The problem: Using the entries that follow, collect the lines where the word "devices" appears.

Task inputs:
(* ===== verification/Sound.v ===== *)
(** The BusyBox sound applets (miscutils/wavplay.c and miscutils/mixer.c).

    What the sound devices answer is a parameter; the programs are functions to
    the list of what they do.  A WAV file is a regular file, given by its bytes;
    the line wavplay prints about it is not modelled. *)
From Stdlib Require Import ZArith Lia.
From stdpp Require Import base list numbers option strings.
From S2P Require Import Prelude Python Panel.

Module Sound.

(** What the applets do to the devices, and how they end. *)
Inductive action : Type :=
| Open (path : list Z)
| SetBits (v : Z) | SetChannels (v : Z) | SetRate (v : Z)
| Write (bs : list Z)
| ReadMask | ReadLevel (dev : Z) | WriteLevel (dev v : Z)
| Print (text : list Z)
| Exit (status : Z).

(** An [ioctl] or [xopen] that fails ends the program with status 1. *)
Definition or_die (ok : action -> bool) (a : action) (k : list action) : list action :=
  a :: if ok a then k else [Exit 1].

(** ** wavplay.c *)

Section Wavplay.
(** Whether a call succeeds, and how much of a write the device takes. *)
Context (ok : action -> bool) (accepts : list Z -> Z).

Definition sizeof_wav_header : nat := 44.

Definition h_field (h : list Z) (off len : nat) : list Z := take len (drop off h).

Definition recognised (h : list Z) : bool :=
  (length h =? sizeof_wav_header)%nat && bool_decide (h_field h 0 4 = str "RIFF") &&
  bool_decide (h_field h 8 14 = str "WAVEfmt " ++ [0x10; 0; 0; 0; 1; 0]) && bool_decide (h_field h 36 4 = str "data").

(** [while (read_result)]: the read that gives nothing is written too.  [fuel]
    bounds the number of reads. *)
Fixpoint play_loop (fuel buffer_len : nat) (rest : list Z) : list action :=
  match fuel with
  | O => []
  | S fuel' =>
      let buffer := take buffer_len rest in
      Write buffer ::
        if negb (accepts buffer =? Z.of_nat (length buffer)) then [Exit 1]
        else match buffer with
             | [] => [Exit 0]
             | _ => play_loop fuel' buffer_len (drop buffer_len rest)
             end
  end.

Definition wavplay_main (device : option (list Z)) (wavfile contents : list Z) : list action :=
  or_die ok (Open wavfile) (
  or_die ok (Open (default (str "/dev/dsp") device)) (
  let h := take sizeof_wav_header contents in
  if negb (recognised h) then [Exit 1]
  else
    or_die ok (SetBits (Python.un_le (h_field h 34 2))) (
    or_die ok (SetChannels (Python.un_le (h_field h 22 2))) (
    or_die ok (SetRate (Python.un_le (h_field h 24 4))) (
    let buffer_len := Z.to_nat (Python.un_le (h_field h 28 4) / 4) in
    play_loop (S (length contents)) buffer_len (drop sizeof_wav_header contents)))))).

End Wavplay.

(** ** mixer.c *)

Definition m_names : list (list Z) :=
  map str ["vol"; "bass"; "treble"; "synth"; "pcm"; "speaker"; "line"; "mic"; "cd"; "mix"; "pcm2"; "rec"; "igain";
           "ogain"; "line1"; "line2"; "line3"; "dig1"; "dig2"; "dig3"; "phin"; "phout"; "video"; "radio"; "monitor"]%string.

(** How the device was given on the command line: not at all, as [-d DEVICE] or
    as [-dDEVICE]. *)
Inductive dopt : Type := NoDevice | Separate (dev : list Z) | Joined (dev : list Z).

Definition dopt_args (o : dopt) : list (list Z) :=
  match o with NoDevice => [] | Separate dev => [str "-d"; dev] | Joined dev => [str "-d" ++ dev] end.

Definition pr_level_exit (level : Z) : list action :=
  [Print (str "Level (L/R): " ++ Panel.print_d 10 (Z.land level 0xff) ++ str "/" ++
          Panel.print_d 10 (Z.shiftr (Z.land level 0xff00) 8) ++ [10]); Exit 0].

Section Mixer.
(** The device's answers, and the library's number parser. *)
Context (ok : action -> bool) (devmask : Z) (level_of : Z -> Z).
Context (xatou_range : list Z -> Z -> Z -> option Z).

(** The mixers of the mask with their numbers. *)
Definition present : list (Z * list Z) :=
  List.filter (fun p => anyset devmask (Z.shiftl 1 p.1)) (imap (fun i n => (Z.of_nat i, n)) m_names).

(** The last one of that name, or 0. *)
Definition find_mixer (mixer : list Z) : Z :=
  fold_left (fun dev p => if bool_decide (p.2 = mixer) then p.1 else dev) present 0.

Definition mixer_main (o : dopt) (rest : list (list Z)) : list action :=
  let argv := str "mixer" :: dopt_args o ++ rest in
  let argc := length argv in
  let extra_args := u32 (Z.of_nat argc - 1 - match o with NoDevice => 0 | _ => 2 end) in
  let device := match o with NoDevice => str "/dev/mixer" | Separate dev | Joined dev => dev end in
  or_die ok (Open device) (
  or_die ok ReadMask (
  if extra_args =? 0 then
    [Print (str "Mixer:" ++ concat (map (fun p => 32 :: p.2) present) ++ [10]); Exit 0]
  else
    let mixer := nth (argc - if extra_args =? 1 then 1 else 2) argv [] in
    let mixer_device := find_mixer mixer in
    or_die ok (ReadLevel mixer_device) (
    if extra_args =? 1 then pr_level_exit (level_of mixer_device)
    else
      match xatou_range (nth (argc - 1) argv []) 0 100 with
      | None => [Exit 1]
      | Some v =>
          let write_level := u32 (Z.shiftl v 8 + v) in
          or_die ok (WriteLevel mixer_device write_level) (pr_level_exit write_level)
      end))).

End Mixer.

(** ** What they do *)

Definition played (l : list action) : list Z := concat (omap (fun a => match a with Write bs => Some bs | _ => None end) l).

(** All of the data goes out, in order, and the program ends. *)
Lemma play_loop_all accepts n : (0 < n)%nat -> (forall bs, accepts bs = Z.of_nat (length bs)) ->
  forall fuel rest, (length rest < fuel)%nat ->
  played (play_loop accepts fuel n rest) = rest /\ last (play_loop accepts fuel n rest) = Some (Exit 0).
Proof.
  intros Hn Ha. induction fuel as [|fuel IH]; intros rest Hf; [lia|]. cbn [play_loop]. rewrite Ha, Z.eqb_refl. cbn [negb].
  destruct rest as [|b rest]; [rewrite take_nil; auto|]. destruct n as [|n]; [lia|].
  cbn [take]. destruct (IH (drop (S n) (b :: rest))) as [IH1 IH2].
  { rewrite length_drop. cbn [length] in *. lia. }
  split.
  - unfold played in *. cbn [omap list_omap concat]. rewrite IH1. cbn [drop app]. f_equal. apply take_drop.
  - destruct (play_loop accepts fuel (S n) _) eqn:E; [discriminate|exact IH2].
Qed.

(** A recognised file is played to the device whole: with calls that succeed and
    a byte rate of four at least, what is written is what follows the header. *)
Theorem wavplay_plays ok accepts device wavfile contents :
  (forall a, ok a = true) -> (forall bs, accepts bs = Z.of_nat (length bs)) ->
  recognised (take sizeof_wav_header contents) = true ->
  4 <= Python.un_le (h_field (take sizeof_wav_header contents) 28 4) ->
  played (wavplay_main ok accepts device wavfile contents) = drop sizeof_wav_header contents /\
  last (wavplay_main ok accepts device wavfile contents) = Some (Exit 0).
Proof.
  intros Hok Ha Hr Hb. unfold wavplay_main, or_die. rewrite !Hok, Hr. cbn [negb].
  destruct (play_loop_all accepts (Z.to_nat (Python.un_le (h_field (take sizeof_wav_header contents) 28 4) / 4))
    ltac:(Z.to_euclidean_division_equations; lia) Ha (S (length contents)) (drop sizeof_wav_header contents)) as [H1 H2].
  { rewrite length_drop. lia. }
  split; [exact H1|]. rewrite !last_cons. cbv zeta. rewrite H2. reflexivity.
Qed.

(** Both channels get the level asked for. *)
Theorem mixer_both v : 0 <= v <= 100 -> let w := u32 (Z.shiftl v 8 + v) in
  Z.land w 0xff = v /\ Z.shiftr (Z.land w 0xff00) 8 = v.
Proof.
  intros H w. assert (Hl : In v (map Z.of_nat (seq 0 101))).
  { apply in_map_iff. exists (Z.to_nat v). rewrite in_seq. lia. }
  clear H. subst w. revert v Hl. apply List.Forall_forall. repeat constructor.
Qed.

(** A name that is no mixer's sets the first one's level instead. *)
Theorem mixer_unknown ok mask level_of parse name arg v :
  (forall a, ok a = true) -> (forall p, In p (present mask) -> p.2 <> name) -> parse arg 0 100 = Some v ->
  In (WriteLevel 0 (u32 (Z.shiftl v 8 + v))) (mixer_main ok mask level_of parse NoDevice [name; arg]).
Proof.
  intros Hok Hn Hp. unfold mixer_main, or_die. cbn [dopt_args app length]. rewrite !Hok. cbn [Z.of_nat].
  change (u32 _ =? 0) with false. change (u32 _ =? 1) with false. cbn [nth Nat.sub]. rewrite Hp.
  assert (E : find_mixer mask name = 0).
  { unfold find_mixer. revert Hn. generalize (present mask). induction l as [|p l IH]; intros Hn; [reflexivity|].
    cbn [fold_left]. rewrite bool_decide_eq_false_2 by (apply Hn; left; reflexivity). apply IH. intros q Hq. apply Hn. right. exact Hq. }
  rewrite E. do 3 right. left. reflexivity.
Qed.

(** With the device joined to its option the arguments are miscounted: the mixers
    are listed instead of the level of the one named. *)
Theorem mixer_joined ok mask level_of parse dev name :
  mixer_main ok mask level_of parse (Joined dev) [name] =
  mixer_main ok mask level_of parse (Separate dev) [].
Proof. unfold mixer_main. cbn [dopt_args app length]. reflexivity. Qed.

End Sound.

Result of the task:
    What the sound devices answer is a parameter; the programs are functions to
(** What the applets do to the devices, and how they end. *)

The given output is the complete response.